2020
Aug 2020
Used the new GUI feature of Zero Play to build a GUI for Spline. This made it easy to play a bunch of games against the basic MCTS AI, and it’s really hard to beat at 600 MCTS iterations. I did manage to beat it a few times when I was the second player, and it made surprising choices. I think when all its choices are guaranteed to lose eventually, it will sometimes pick a move that loses immediately.
I also converted the web site to my new favourite template: Bulma Clean Theme.
Sep 2020
The weird moves were caused by a bug I found in most of the games: reporting valid moves even after the game had ended. That stopped the AI from taking advantage of the wins it found.

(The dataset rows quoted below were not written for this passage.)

(** * Recipe discovery cookbook: request-state tracker, persisted favorites
    and favorites hydration.

    A shallow embedding of [src/hooks/useFetch.ts],
    [src/hooks/useLocalStorage.ts], [src/contexts/FavoritesContext.tsx],
    [src/pages/FavoritesPage.tsx], [src/services/api.ts], the view selection
    of [src/pages/CategoryPage.tsx] and the favorite button of the recipe
    page.

    React state cells become record fields, one asynchronous continuation
    (the code between two [await]s) becomes one step of a transition
    function, and what the browser supplies (transport outcomes, the durable
    store, the JSON codec) is an event argument or a section variable. *)

From Stdlib Require Import Ascii String.
From stdpp Require Import base strings list gmap pretty.

Set Default Proof Using "Type".

(** ** JavaScript values the code inspects *)

Module Js.

(** A thrown or rejected value: [instanceof Error], [.name], [.message]. *)
Record Error := MkError {
  is_Error : bool;
  name : string;
  message : string
}.

(** [new Error(msg)] *)
Definition new_Error (msg : string) : Error :=
  {| is_Error := true; name := "Error"; message := msg |}.

(** The rejection of an aborted [fetch]: a [DOMException] named
    ["AbortError"], which is an [Error] instance. *)
Definition AbortError : Error :=
  {| is_Error := true; name := "AbortError";
     message := "The operation was aborted." |}.

(** Truthiness of a string: only the empty string is falsy. *)
Definition truthy (s : string) : bool := negb (String.eqb s "").

(** [s || d] on strings. *)
Definition or_else (s d : string) : string := if truthy s then s else d.

(** The settlement of a promise. *)
Inductive Settled (A : Type) : Type :=
  | Fulfilled (a : A)
  | Rejected (e : Error).
Arguments Fulfilled {A} a.
Arguments Rejected {A} e.

End Js.

(** ** [useFetch]: the request-state tracker *)

Module UseFetch.
Import Js.

(** The part of a [Response] the hook reads. [ok] is "status 200-299". *)
Record Response := { status : nat }.

Definition ok (r : Response) : bool :=
  (200 <=? status r) && (status r <=? 299).

(** Where the body of [fetchData] is suspended. *)
Inductive Phase := AwaitFetch | AwaitJson | Finished.

Global Instance Phase_eq_dec : EqDecision Phase.
Proof. solve_decision. Defined.

(** One run of the effect with a truthy url: its [AbortController] and its
    [fetchData] call. *)
Record Retrieval := {
  r_url : string;
  r_aborted : bool;
  r_phase : Phase
}.

Section Hook.
Context {T : Type}.

(** The three [useState] cells, the dependency of the last effect run
    ([None] before the first render), the cleanup registered by that run (the
    index of the retrieval whose controller it aborts), every retrieval
    issued so far, the mount status and [console.error] output. *)
Record Hook := {
  data : option T;
  loading : bool;
  error : option string;
  deps : option (option string);
  cleanup : option nat;
  retrievals : list Retrieval;
  unmounted : bool;
  console : list Error
}.

(** [useState(null)], [useState(false)], [useState(null)] *)
Definition init : Hook :=
  {| data := None; loading := false; error := None; deps := None;
     cleanup := None; retrievals := []; unmounted := false; console := [] |}.

(** React drops a state update of a component that is no longer mounted. *)
Definition setData (v : option T) (s : Hook) : Hook :=
  if unmounted s then s else
  {| data := v; loading := loading s; error := error s; deps := deps s;
     cleanup := cleanup s; retrievals := retrievals s;
     unmounted := unmounted s; console := console s |}.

Added Spargo to the collection, and got the AI working. It kept getting stuck in
infinite loops, until I added the superko rule. Unfortunately, that required a
major rewrite. Instead of writing Game
classes that passed around numpy arrays
for the board states, I converted them all to GameState
classes that contain a
numpy array. That let me hold a set of previous board states within the
GameState
class, so I could check for repeated positions. Now, the Spargo AI
works, although it doesn’t seem too smart at a few hundred iterations. However,
it did surprise me with this comeback:
The AI was playing black here, and I thought I had it nearly defeated. However, it played something I didn’t expect at all:
- 2D
That was surprisingly effective, because it allowed a response without violating the ko rule. I thought it made sense to capture, but see how that turned out:
- … 1A
- 1C
That’s almost the same as the position above, except that now it’s white’s turn to move, instead of black’s.
I tried to build up higher in the bottom right, but I couldn’t break out of the ko cycle.
- … 2F
- 2D 1A
- 1C 2D
- 5A 1A
- 3A 5A
That forced me into this unpleasant position:
Now the AI can capture all my pieces with:
- 5E
The AI still isn’t that great, so I was able to recover and win the game, but I was pleasantly surprised to learn something from the AI. After going back and reviewing the moves, I think the correct play for me was to wait another turn before capturing.
- … 2F
Now, whether black responds with 5A or 1A, I can capture everything and roll on to victory.
Oct 2020
Added Margo as 6x6 version of Spargo, and fixed a few bugs by breaking connections with covered marbles. Also added a sandbox mode. As the sandbox mode added more features, I decided to move a bunch of controls out of the graphics scene and into regular widgets.
Added Spaiji game, and the ability to choose which colour to play. The most fun part of Spaiji was discovering a scenario not covered in the rules, and discussing a solution with Néstor. While I was testing, it crashed when it found positions with no valid moves, like this:
In that position, you can play one marble, but then there are no neighbouring spaces that you can play the second one. After discussion with Néstor, we decided that the game should end immediately, and then the winner is decided as usual by the biggest connected group. In this case, they are tied at 3, so Black wins the tie.
Now attempting to improve Spargo performance. I’m running 100 iterations, and
the current code takes 11 seconds per move. I used cProfile
, and found that
the find_neighbours()
function was a hot spot. I split that into
find_possible_neighbours()
and find_neighbours()
, where
find_possible_neighbours()
is static and caches the results. That was a big
improvement, and brought it down to 7 seconds per move.
I tried a couple of other cached methods, but they weren’t significant. What
was surprisingly effective was switching some IntEnum
values to int
. I
noticed that about 7% of the run time was being spent in EnumMeta.__getattr__()
,
so I switched several references. That brings the performance to a little under
4 seconds per move.
Nov 2020
Finished adding Spire. New games now take about two days, if they don’t require any new features. I have yet to achieve an ideal game where a player places their own colour on the peak of the pyramid. I did manage to place a red on the peak, but that’s a loss.
When I went back to measuring Spargo performance, it had improved to just under 3 seconds per move at 100 iterations. After adding a multiprocessing pool for the playouts, the performance improved to 1 second per move. That makes Spargo playable again at a competitive level, bringing the time per move down from around 3 or 4 minutes to around 1 minute. Hopefully, the tensorflow analysis will be even faster.
With the performance improvements, I wondered if Margo 6x6 would have a playable AI, but it still crashed from too much recursion. I switched the random playouts from tail recursion to a loop, and now it doesn’t crash. Even with the improvements, though, it’s still 22 times slower than Spargo 4x4. It will feel a bit like playing by mail, I suppose.
Final feature for the 0.4 release: a second Dieter Stein game, called Spook.
Added the game design winner: Sploof.